Network traffic classification via machine learning on network packet payloads has emerged as an active area of research for network security due to the high accuracy machine learning models have achieved in classifying payloads. For effective deployment as part of network security, these machine learning models must not only classify malicious packet payloads accurately, they must also identify anomalous payloads and perform inference at speeds generally faster than 10,000 packets per second to be effective. This work explores the inference speeds and accuracy of several neural network models implemented in programmable logic on various field programmable gate arrays (FPGA), including the Xilinx VC1902 and Xilinx Zynq Ultrascale+. This work also presents the design and performance of both an autoencoder and variational autoencoder programmed on the FPGA for identifying anomalous packet payloads.
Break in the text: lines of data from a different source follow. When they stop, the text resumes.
(** The [Section] model. *)
Record DocSection : Type := mkDocSection {
  title : string;
  start_index : Z;
  end_index : Z;
}.

Record StructuredDocument : Type := mkStructuredDocument {
  sections : list DocSection;
}.

(** One of the dictionaries [get_sections_text] appends. *)
Record Segment : Type := mkSegment {
  seg_title : string;
  seg_content : string;
  seg_start : Z;
  seg_end : Z;
}.

(** [doc_with_lines]: the numbered document and the dictionary from line
    number to line text. *)
Definition doc_with_lines (document : string) : string * gmap Z string :=
  let document_lines := split "010" document in
  foldl (λ '(document_with_line_numbers, line2text) '(i, line),
           (document_with_line_numbers +:+ "[" +:+ str_of_nat i +:+ "] " +:+ line +:+ NL,
            <[Z.of_nat i := line]> line2text))
        ("", ∅) (enumerate document_lines).

(** [get_sections_text] *)
Definition get_sections_text
    (structured_doc : StructuredDocument) (line2text : gmap Z string) : list Segment :=
  map (λ s,
         let contents :=
           map (λ line_id, default "" (line2text !! line_id))
               (range (start_index s) (end_index s)) in
         {| seg_title := title s;
            seg_content := join NL contents;
            seg_start := start_index s;
            seg_end := end_index s |})
      (sections structured_doc).

(** One iteration of the loop of [doc_with_lines]. *)
Definition number_step (acc : string * gmap Z string) (entry : nat * string)
    : string * gmap Z string :=
  let '(document_with_line_numbers, line2text) := acc in
  let '(i, line) := entry in
  (document_with_line_numbers +:+ "[" +:+ str_of_nat i +:+ "] " +:+ line +:+ NL,
   <[Z.of_nat i := line]> line2text).

(** The text of line [i] of a document, empty when there is no such
    line. *)
Definition line_or_empty (lines : list string) (i : Z) : string :=
  if decide (0 ≤ i)%Z then default "" (lines !! Z.to_nat i) else "".

End Segmentation.

(** ** 12_extracting_tables: markdown tables as data frames *)

Module Tables.
Import Py.

(** A cell of a parsed frame: text, a missing value (NaN), or a number.
    The converter strips the text of cells, so text is [unicode] here. *)
Inductive cell : Type :=
| Text (s : unicode)
| NaN
| Number (z : Z).

Record column : Type := mkColumn {
  col_name : unicode;
  col_cells : list cell;
}.

(** The part of a [DataFrame] the converter touches: the index column and
    the data columns, each holding one cell per row. *)
Record DataFrame : Type := mkDataFrame {
  index_name : unicode;
  index_cells : list cell;
  columns : list column;
}.

(** The values [md_to_df] can be given. *)
Inductive input : Type :=
| InStr (s : unicode)
| InNone
| InInt (z : Z)
| InFrame (df : DataFrame).

Definition is_nan (c : cell) : bool :=
  match c with NaN => true | Text _ | Number _ => false end.

(** [df.dropna(axis=1, how="all")]: columns whose cells are all missing
    are dropped; the index is kept. *)
Definition dropna_columns_all (df : DataFrame) : DataFrame :=
  {| index_name := index_name df;
     index_cells := index_cells df;
     columns := filter (λ col, forallb is_nan (col_cells col) = false) (columns df) |}.

(** [df.iloc[1:]]: every row but the first. *)
Definition iloc_from_1 (df : DataFrame) : DataFrame :=
  {| index_name := index_name df;
     index_cells := drop 1 (index_cells df);
     columns := map (λ col, {| col_name := col_name col;
                                col_cells := drop 1 (col_cells col) |}) (columns df) |}.

(** [str.strip()] with no argument removes leading and trailing
    whitespace, the characters for which [isspace] holds. *)
Fixpoint lstrip (s : unicode) : unicode :=
  match s with
  | c :: rest => if isspace c then lstrip rest else s
  | [] => []
  end.
Fixpoint rstrip (s : unicode) : unicode :=
  match s with
  | c :: rest =>
      match rstrip rest with
      | [] => if isspace c then [] else [c]
      | kept => c :: kept
      end
  | [] => []
  end.
Definition strip (s : unicode) : unicode := rstrip (lstrip s).

(** [lambda x: x.strip()] on a cell: only text has the method. *)
Definition strip_cell (c : cell) : result cell :=
  match c with
  | Text s => Ok (Text (strip s))
  | NaN => Raise (AttributeError "'float' object has no attribute 'strip'")
  | Number _ => Raise (AttributeError "'int' object has no attribute 'strip'")
  end.
Lemma split_without_separator c s :
  Forall (fun line => count_char c line = 0%nat) (split c s).
Proof.
  induction s as [|a s IH]; simpl; [repeat constructor|].
  destruct (Ascii.eqb_spec a c) as [->|Hac].
  - constructor; [reflexivity|exact IH].
  - destruct (split c s) as [|line lines]; [repeat constructor|].
    + simpl. destruct (Ascii.eqb_spec a c); [contradiction|reflexivity].
    + apply Forall_cons in IH as [H1 H2]. constructor; [|exact H2].
      simpl. destruct (Ascii.eqb_spec a c); [contradiction|exact H1].
Qed.

Lemma count_char_replace_char_same c s :
  count_char c (replace_char c "" s) = Nat.pred (count_char c s).
Proof.
  induction s as [|a s IH]; simpl; [reflexivity|].
  destruct (Ascii.eqb_spec a c) as [->|Hac]; simpl; [reflexivity|].
  destruct (Ascii.eqb_spec a c); [contradiction|exact IH].
Qed.

Lemma replace_char_absent c s : count_char c s = 0%nat -> replace_char c "" s = s.
Proof.
  induction s as [|a s IH]; simpl; [reflexivity|].
  destruct (Ascii.eqb a c); [discriminate|]. intros H. now rewrite IH.
Qed.

(** The texts of the lines of a rendered plain text. *)
Definition line_texts (node : ReactNode) : list string :=
  match node with
  | JsxElement _ _ _ [JsxArray lines] =>
      map (fun line =>
             match line with
             | JsxElement _ _ _ (JsxText s :: _) => s
             | _ => ""
             end) lines
  | _ => []
  end.

Lemma line_texts_renderPlainText text :
  line_texts (renderPlainText text) = split LF (replace_char CR "" text).
Proof.
  unfold renderPlainText, line_texts.
  generalize (split LF (replace_char CR "" text)) as lines.
  intros lines.
  change (map ?f (imap ?g lines)) with (f <$> imap g lines).
  rewrite fmap_imap.
  rewrite (imap_ext _ (const id)) by reflexivity.
  rewrite imap_const. apply list_fmap_id.
Qed.

(** X12: the texts of the lines of a rendered plain text, joined by
    newlines, are the text without its first carriage return, and none of
    them holds a newline; of the carriage returns of the text all but one
    are still there; a text without carriage returns is rendered as it
    is. *)
Theorem renderPlainText_lines text :
  let lines := line_texts (renderPlainText text) in
  join LF lines = replace_char CR "" text
  /\ Forall (fun line => count_char LF line = 0%nat) lines
  /\ count_char CR (join LF lines) = Nat.pred (count_char CR text)
  /\ (count_char CR text = 0%nat -> join LF lines = text).
Proof.
  intros lines. subst lines. rewrite line_texts_renderPlainText, join_split.
  split; [reflexivity|]. split; [apply split_without_separator|].
  split; [apply count_char_replace_char_same|apply replace_char_absent].
Qed.

(** *** Line breaks written as markup *)

Fixpoint all_spaces (s : string) : bool :=
  match s with
  | String c s' => is_space c && all_spaces s'
  | "" => true
  end.

Lemma substr_from_append a b : substr_from (strlen a) (a +:+ b) = b.
Proof. induction a as [|x a IH]; [now destruct b|]. exact IH. Qed.

Lemma replace_br_from_skip k s :
  replace_br_from k s = replace_br (substr_from k s).
Proof.
  unfold replace_br. revert k; induction s as [|c s IH]; intros k.
  - now destruct k.
  - destruct k as [|k]; [reflexivity|]. exact (IH k).
Qed.

Lemma br_match_inv s n :
  br_match s = Some n -> exists s', s = String "<" s' /\ (1 <= n)%nat.
Proof.
  destruct s as [|lt [|b [|r s']]]; try discriminate. simpl.
  destruct (Ascii.eqb_spec lt "<") as [->|]; [|discriminate]. simpl.
  destruct (_ && _); [|discriminate].
  destruct (skip_spaces s') as [k rest].
  destruct rest as [|c1 rest]; [discriminate|].
  destruct (Ascii.eqb c1 ">"); [intros [= <-]; eexists; split; [reflexivity|lia]|].
  destruct (Ascii.eqb c1 "/"); [|discriminate].
  destruct rest as [|c2 rest]; [discriminate|].
  destruct (Ascii.eqb c2 ">"); [|discriminate].
  intros [= <-]; eexists; split; [reflexivity|lia].
Qed.

Lemma replace_br_match s n :
  br_match s = Some n ->
  replace_br s = paragraph_break +:+ replace_br (substr_from n s).
Proof.
  intros H. destruct (br_match_inv _ _ H) as (s' & -> & Hn).
  unfold replace_br at 1.
  change (replace_br_from 0 (String "<" s'))
    with (match br_match (String "<" s') with
          | Some n => paragraph_break +:+ replace_br_from (n - 1) s'
          | None => String "<" (replace_br_from 0 s')
          end).
  rewrite H, replace_br_from_skip. destruct n as [|n]; [lia|].
  now replace (S n - 1)%nat with n by lia.
Qed.

Lemma replace_br_other c s :
  br_match (String c s) = None -> replace_br (String c s) = String c (replace_br s).
Proof.
  intros H. unfold replace_br.
  change (replace_br_from 0 (String c s))
    with (match br_match (String c s) with
          | Some n => paragraph_break +:+ replace_br_from (n - 1) s
          | None => String c (replace_br_from 0 s)
          end).
  now rewrite H.
Qed.

Lemma replace_br_prefix pre s :
  count_char "<" pre = 0%nat -> replace_br (pre +:+ s) = pre +:+ replace_br s.
Proof.
  induction pre as [|c pre IH]; [reflexivity|]. simpl count_char.
  destruct (Ascii.eqb_spec c "<") as [->|Hc]; [discriminate|]. intros H.
  change (String c pre +:+ s) with (String c (pre +:+ s)).
  rewrite replace_br_other.
  - rewrite IH by assumption. reflexivity.
  - destruct (br_match (String c (pre +:+ s))) as [n|] eqn:E; [|reflexivity].
    destruct (br_match_inv _ _ E) as (s' & [= -> _] & _). contradiction.
Qed.

Lemma skip_spaces_tag ws c rest :
  all_spaces ws = true -> is_space c = false ->
  skip_spaces (ws +:+ String c rest) = (strlen ws, String c rest).
Proof.
  intros Hws Hc. induction ws as [|a ws IH].
  - simpl. now rewrite Hc.
  - simpl in Hws. apply andb_prop in Hws as [Ha Hws].
    change (String a ws +:+ String c rest) with (String a (ws +:+ String c rest)).
    simpl. rewrite Ha, (IH Hws). reflexivity.
Qed.
(** Everything outside the function that a call depends on. *)
Record Env : Type := {
  (** [s3.send(getCommand)] then [streamToBuffer] *)
  download : error + string;
  (** the four readings of [Date.now()], input, output, unlocked, password *)
  tInput : string;
  tOutput : string;
  tUnlocked : string;
  tPassword : string;
  (** the error with which [/tmp] refuses to open the input file for
      writing, and the password file, if it does (no permission, no room
      for another file) *)
  refusedInput : option error;
  refusedPassword : option error;
  (** how Node describes, in the message of its [TypeError], data that it
      does not write, e.g. [ Received type number (1234)] *)
  received : string;
  qpdf : ToolRun;
  pdftotext : ToolRun
}.

Definition inputFile (env : Env) : string := "/tmp/input_" +:+ tInput env +:+ ".pdf".
Definition outputFile (env : Env) : string := "/tmp/output_" +:+ tOutput env +:+ ".txt".
Definition unlockedFile (env : Env) : string := "/tmp/unlocked_" +:+ tUnlocked env +:+ ".pdf".
Definition passwordFile (env : Env) : string := "/tmp/password_" +:+ tPassword env +:+ ".txt".

Definition tempFiles (env : Env) : list string :=
  [inputFile env; passwordFile env; unlockedFile env; outputFile env].

(** ** [fs]

    Removing or reading a file that is not there throws.  Writing throws in
    two cases, both before a byte is written, so that the path is left as it
    was: data that is neither a string nor a buffer is refused by Node 22
    (the runtime of the functions) with a [TypeError] before the file is
    opened, and [/tmp] may refuse to open the file. *)

Definition ERR_INVALID_ARG_TYPE (received : string) : error :=
  TypeError ("The " +:+ String (ascii_of_N 34) "data" +:+ String (ascii_of_N 34)
             " argument must be of type string or an instance of Buffer, TypedArray, or DataView."
             +:+ received).
Lemma stopPlayback_refs s :
  sourceNodeRef (stopPlayback s) = None
  /\ nextSourceRef (stopPlayback s) = None
  /\ animationFrameRef (stopPlayback s) = O
  /\ crossfadeScheduledRef (stopPlayback s) = false.
Proof.
  open_state s. unfold stopPlayback; cbn.
  destruct srcRef, nextRef, frameRef; cbn; auto.
Qed.

(** What [stopPlayback] leaves as it was. *)
Lemma stopPlayback_frame s :
  playingRecordingId (stopPlayback s) = playingRecordingId s
  /\ isLooping (stopPlayback s) = isLooping s
  /\ currentTime (stopPlayback s) = currentTime s
  /\ duration (stopPlayback s) = duration s
  /\ playHistory (stopPlayback s) = playHistory s
  /\ audioContextRef (stopPlayback s) = audioContextRef s
  /\ audioBufferRef (stopPlayback s) = audioBufferRef s
  /\ gainNodeRef (stopPlayback s) = gainNodeRef s
  /\ crossfadeGainNodeRef (stopPlayback s) = crossfadeGainNodeRef s
  /\ startTimeRef (stopPlayback s) = startTimeRef s
  /\ pauseTimeRef (stopPlayback s) = pauseTimeRef s
  /\ loopPointsRef (stopPlayback s) = loopPointsRef s
  /\ isLoopingRef (stopPlayback s) = isLoopingRef s.
Proof.
  open_state s. unfold stopPlayback; cbn.
  destruct srcRef, nextRef, frameRef; cbn; repeat split.
Qed.
Lemma routing_follows_decision_witness :
  exists d,
    evaluate_escalation
      (llm := Samples.scripted_llm (inr Samples.general_low)
                (inr Samples.billing_escalation) (inr "Hello"))
      escalation_agent Samples.calm_ticket Samples.general_classification []
    = inr d
    /\ department (get_escalation_routing d) = Some "Technical Support".
Proof.
  destruct (proj2 (proj2 (routing_follows_decision
              (llm := Samples.scripted_llm (inr Samples.general_low)
                        (inr Samples.billing_escalation) (inr "Hello"))
              escalation_agent Samples.calm_ticket
              Samples.general_classification []))
            Samples.billing_escalation eq_refl eq_refl eq_refl)
    as [d [H1 [_ [_ H2]]]].
  exists d. split; [exact H1 | exact H2].
Defined.

(** ** More on knowledge search *)

Lemma search_knowledge_base_unfold `{emb : EmbeddingService}
    `{es : ElasticsearchService} (self : KnowledgeAgent)
    (ticket : CustomerTicket) (classification : option ClassificationResult)
    (search_type : string) :
  search_knowledge_base self ticket classification search_type
  = match create_query_embedding (_prepare_search_query ticket classification) with
    | inl _ => inr []
    | inr query_embedding =>
        match raw_search self ticket classification search_type query_embedding with
        | inl _ => inr []
        | inr raw =>
            inr (_enhance_search_results
                   (filter (fun r => Qleb (min_relevance_score self) (score r)) raw)
                   ticket classification)
        end
    end.
Proof.
  unfold search_knowledge_base, raw_search.
  destruct (create_query_embedding _) as [e|v]; [reflexivity|]. simpl.
  destruct (search_type =? "hybrid") eqn:Eh.
  - apply String.eqb_eq in Eh. subst search_type. simpl.
    destruct (hybrid_search _ _ _ _); reflexivity.
  - destruct (search_type =? "semantic").
    + destruct (search_similar _ _ _); reflexivity.
    + destruct (hybrid_search _ _ _ _); reflexivity.
Qed.

Lemma enhance_score_capped (classification : option ClassificationResult)
    (r : SearchResult) : score (enhance classification r) <= 1.
Proof.
  unfold enhance. simpl. eapply Qle_trans; [apply Q.le_min_r | lra].
Qed.

(** X13.  [search_knowledge_base] never raises.  It returns the empty list
    when the embedding call or the search call raises; otherwise it returns
    no more results than the search did, each with a score of at most 1.
    Every search type other than "semantic" is served by the hybrid
    search. *)
Theorem search_knowledge_base_degrades `{emb : EmbeddingService}
    `{es : ElasticsearchService} (self : KnowledgeAgent)
    (ticket : CustomerTicket) (classification : option ClassificationResult)
    (search_type : string) :
  (exists ranked,
      search_knowledge_base self ticket classification search_type = inr ranked
      /\ (forall x, In x ranked -> score x <= 1)
      /\ (forall e,
             create_query_embedding (_prepare_search_query ticket classification)
             = inl e -> ranked = [])
      /\ (forall v e,
             create_query_embedding (_prepare_search_query ticket classification)
             = inr v ->
             raw_search self ticket classification search_type v = inl e ->
             ranked = [])
      /\ (forall v raw,
             create_query_embedding (_prepare_search_query ticket classification)
             = inr v ->
             raw_search self ticket classification search_type v = inr raw ->
             (List.length ranked <= List.length raw)%nat))
  /\ (search_type <> "semantic" ->
      search_knowledge_base self ticket classification search_type
      = search_knowledge_base self ticket classification "hybrid").
Proof.
  split.
  - rewrite search_knowledge_base_unfold.
    destruct (create_query_embedding _) as [e|v] eqn:Ev.
    { eexists. split; [reflexivity|]. repeat split; try discriminate.
      intros x []. }
    destruct (raw_search self ticket classification search_type v)
      as [e|raw] eqn:Er.
    { eexists. split; [reflexivity|]. repeat split; try discriminate.
      - intros x [].
      - intros v' raw' Hv Hr. injection Hv as <-. congruence. }
    eexists. split; [reflexivity|]. split; [|split; [|split]].
    + intros x Hx. unfold _enhance_search_results in Hx.
      apply (Permutation_in _ (Permutation_sym (sort_by_score_desc_perm _)))
        in Hx.
      apply in_map_iff in Hx. destruct Hx as [r [<- _]].
      apply enhance_score_capped.
    + discriminate.
    + intros v' e Hv Hr. injection Hv as <-. congruence.
    + intros v' raw' Hv Hr. injection Hv as <-.
      assert (raw' = raw) as -> by congruence.
      unfold _enhance_search_results.
      rewrite <- (Permutation_length (sort_by_score_desc_perm _)).
      rewrite length_map. apply filter_length_le.
  - intros Hne. rewrite !search_knowledge_base_unfold.
    destruct (create_query_embedding _); [reflexivity|].
    unfold raw_search.
    destruct (String.eqb_spec search_type "semantic"); [contradiction|].
    reflexivity.
Qed.
(** * sun-angles: the input resolver [calculate_daylight]

    A shallow embedding of [src/sun_angles/calculate_daylight.py].

    The function resolves whichever of [day_of_year], [lat], [SHA_deg],
    [time_UTC] and [geometry] the caller supplied into the two arguments of
    the engine [SHA_deg_from_DOY_lat], and hands the engine's answer to the
    converter [daylight_from_SHA].  Python's [None] is [None] of [option];
    an exception is the [Raise] branch of [result]; every call of a
    collaborator and every attribute read is logged in a trace, so that
    "is never parsed", "is never read" and "is never invoked" are
    statements about that trace. *)

From Stdlib Require Import ZArith List String Ascii Bool Lia Reals Lra.
Import ListNotations.

Set Implicit Arguments.

Local Open Scope Z_scope.

(** ** Values *)

(** The exceptions the spec and the collaborators speak about.  [TypeError]
    and [ValueError] are Python's own (arithmetic on [None] or on a plain
    list, shapes that do not broadcast). *)
Inductive exn : Type :=
| MissingInput
| UnparsableTimestamp
| TypeError
| ValueError.

Inductive result (A : Type) : Type :=
| Ok (a : A)
| Raise (e : exn).

Arguments Ok {A} a.
Arguments Raise {A} e.

(** A scalar, a plain Python list, a [np.ndarray] or a [Raster].  Arrays
    and rasters are kept as the sequence of their elements. *)
Inductive pyobj (A : Type) : Type :=
| Scalar (a : A)
| PyList (xs : list A)
| Ndarray (xs : list A)
| Raster (xs : list A).

(** [datetime.datetime]; only the calendar date matters to [dayofyear]. *)
Record datetime : Type := mkdatetime {
  year : Z; month : Z; day : Z;
  hour : Z; minute : Z; second : Z
}.

(** One element of [time_UTC]: a string or a structured datetime. *)
Inductive timeval : Type :=
| TStr (s : string)
| TDatetime (d : datetime).

(** [time_UTC : Union[datetime, str, list, np.ndarray]]. *)
Inductive time_arg : Type :=
| TimeScalar (t : timeval)
| TimeList (ts : list timeval)
| TimeNdarray (ts : list timeval).

(** [SpatialGeometry]: an object with a [lat] attribute. *)
Record SpatialGeometry (num : Type) : Type := mkGeometry {
  geom_lat : pyobj num
}.

(** The five keyword arguments, each defaulting to [None]. *)
Record args (num : Type) : Type := mkArgs {
  day_of_year : option (pyobj Z);
  lat : option (pyobj num);
  SHA_deg : option (pyobj num);
  time_UTC : option time_arg;
  geometry : option (SpatialGeometry num)
}.


(** ** Calendar: [pd.Timestamp(val).dayofyear]

    The ordinal day of a date within its Gregorian year, 1 for 1 January.
    The range of years a [pd.Timestamp] can hold is not modelled. *)

Definition is_leap (y : Z) : bool :=
  ((y mod 4 =? 0) && negb (y mod 100 =? 0)) || (y mod 400 =? 0).

Definition days_before_month (m : Z) : Z :=
  nth (Z.to_nat (m - 1)) [0; 31; 59; 90; 120; 151; 181; 212; 243; 273; 304; 334] 0.

Definition dayofyear (d : datetime) : Z :=
  days_before_month (month d) + day d
  + (if is_leap (year d) && (2 <? month d) then 1 else 0).

(** ** Traces and the call monad *)

Inductive event (num : Type) : Type :=
| GetLat (g : SpatialGeometry num)                          (* geometry.lat *)
| SetLat (g : SpatialGeometry num) (v : pyobj num)          (* geometry.lat = v *)
| Parse (s : string)                                        (* parser.parse(s) *)
| Timestamp (d : datetime)                                  (* pd.Timestamp(d).dayofyear *)
| CallEngine (doy : option (pyobj Z)) (l : option (pyobj num))
| CallConverter (sha : pyobj num).

Arguments Parse {num} s.
Arguments Timestamp {num} d.

Definition M (num A : Type) : Type := (list (event num) * result A)%type.

Definition ret {num A} (a : A) : M num A := ([], Ok a).

Definition bind {num A B} (m : M num A) (f : A -> M num B) : M num B :=
  match m with
  | (t, Ok a) => let (t', r) := f a in (t ++ t', r)
  | (t, Raise e) => (t, Raise e)
  end.

Definition call {num A} (ev : event num) (r : result A) : M num A := ([ev], r).

Definition trace {num A} (m : M num A) : list (event num) := fst m.
Definition outcome {num A} (m : M num A) : result A := snd m.

Declare Scope call_scope.
Delimit Scope call_scope with call.
Notation "x <- m ;; k" := (bind m (fun x => k))
  (at level 61, m at next level, right associativity) : call_scope.
Open Scope call_scope.

Fixpoint mapM {num A B} (f : A -> M num B) (l : list A) : M num (list B) :=
  match l with
  | [] => ret []
  | x :: rest => y <- f x ;; ys <- mapM f rest ;; ret (y :: ys)
  end.

(** ** The resolver *)

Section Resolver.

Context {num : Type}.

(** The three imports the function calls: [dateutil.parser.parse], and
    the engine and converter modules of the package. *)
Variable parse : string -> result datetime.
Variable SHA_deg_from_DOY_lat :
  option (pyobj Z) -> option (pyobj num) -> result (pyobj num).
Variable daylight_from_SHA : pyobj num -> result (pyobj num).

(** The local function [to_doy] (lines 67-70). *)
Definition to_doy (val : timeval) : M num Z :=
  val <- match val with
         | TStr s => call (Parse s) (parse s)
         | TDatetime d => ret d
         end ;;
  call (Timestamp val) (Ok (dayofyear val)).

(** [calculate_daylight] (lines 59-87). *)
Definition calculate_daylight (a : args num) : M num (pyobj num) :=
  SHA_deg <- match SHA_deg a with
             | None =>
                 lat <- match lat a, geometry a with
                        | None, Some g => call (GetLat g) (Ok (Some (geom_lat g)))
                        | l, _ => ret l
                        end ;;
                 day_of_year <- match day_of_year a, time_UTC a with
                                | None, Some (TimeList ts)
                                | None, Some (TimeNdarray ts) =>
                                    ds <- mapM to_doy ts ;; ret (Some (Ndarray ds))
                                | None, Some (TimeScalar t) =>
                                    d <- to_doy t ;; ret (Some (Scalar d))
                                | d, _ => ret d
                                end ;;
                 let day_of_year := match day_of_year with
                                    | Some (PyList xs) => Some (Ndarray xs)
                                    | d => d
                                    end in
                 call (CallEngine day_of_year lat)
                      (SHA_deg_from_DOY_lat day_of_year lat)
             | Some s => ret s
             end ;;
  call (CallConverter SHA_deg) (daylight_from_SHA SHA_deg).

End Resolver.

(** ** A parser instance: ISO calendar dates

    [dateutil.parser.parse] is an external library and stays a parameter
    of the resolver.  [iso_parse] is one parser the parameter can be: it
    reads exactly the calendar dates [YYYY-MM-DD] (at midnight, as dateutil
    does when a string holds no time of day) and raises on everything
    else. *)

Definition digit (c : ascii) : option Z :=
  let n := Z.of_N (N_of_ascii c) in
  if (48 <=? n) && (n <=? 57) then Some (n - 48) else None.

Fixpoint digits (cs : list ascii) (acc : Z) : option Z :=
  match cs with
  | [] => Some acc
  | c :: rest =>
      match digit c with
      | Some d => digits rest (10 * acc + d)
      | None => None
      end
  end.

Definition days_in_month (y m : Z) : Z :=
  if m =? 2 then (if is_leap y then 29 else 28)
  else if (m =? 4) || (m =? 6) || (m =? 9) || (m =? 11) then 30
  else 31.

Definition iso_parse (s : string) : result datetime :=
  match list_ascii_of_string s with
  | [y1; y2; y3; y4; sep1; m1; m2; sep2; d1; d2] =>
      match digits [y1; y2; y3; y4] 0, digits [m1; m2] 0, digits [d1; d2] 0 with
      | Some y, Some m, Some d =>
          if Ascii.eqb sep1 "-" && Ascii.eqb sep2 "-"
             && (1 <=? y) && (1 <=? m) && (m <=? 12)
             && (1 <=? d) && (d <=? days_in_month y m)
          then Ok (mkdatetime y m d 0 0 0)
          else Raise UnparsableTimestamp
      | _, _, _ => Raise UnparsableTimestamp
      end
  | _ => Raise UnparsableTimestamp
  end.

(** ** The engine and the converter

    [calculate_daylight.py] imports [SHA_deg_from_DOY_lat] and
    [daylight_from_SHA] from sibling modules of the package.  Their
    bodies below follow sections 3, 4.1 and 4.2 of the spec, with Python's
    floats read as real numbers: rounding is not modelled. *)

Module Spec.

Local Open Scope R_scope.

(** Modelled from the spec: the conversions between degrees and radians
    that section 4.1 asks of the engine [SHA_deg_from_DOY_lat] ("correct
    conversion"). *)
Definition deg2rad (x : R) : R := x * PI / 180.

(** Modelled from the spec: the conversion back to degrees in section 4.1
    step 4 of the engine. *)
Definition rad2deg (x : R) : R := x * 180 / PI.

(** Modelled from the spec: the solar declination of the engine
    [SHA_deg_from_DOY_lat], section 4.1 step 1:
    23.45 x sin(360/365 x (day_of_year - 81)), in degrees. *)
Definition declination (d : R) : R :=
  23.45 * sin (deg2rad (360 / 365 * (d - 81))).

(** Modelled from the spec: section 4.1 step 2 of the engine,
    cos(H) = -tan(latitude) x tan(declination). *)
Definition cos_hour_angle (d l : R) : R :=
  - tan (deg2rad l) * tan (deg2rad (declination d)).

(** Modelled from the spec: section 4.1 step 3 of the engine, the clamp
    of cos(H) to [-1, 1]. *)
Definition clamp (x : R) : R := Rmax (-1) (Rmin 1 x).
The performance benefits of the FPGA implementation for this type of packet payload inspection driven by machine learning are compared against graphics processing unit (GPU) inference implementations run on two state-of-the-art datacenter GPU devices, the NVIDIA V100 and A100. The model accuracy difference between the FPGA and GPU implementations was 4% or less while the Xilinx VC1902 outperformed both the NVIDIA V100 and A100 for inference speeds on all the models explored except the variational autoencoder.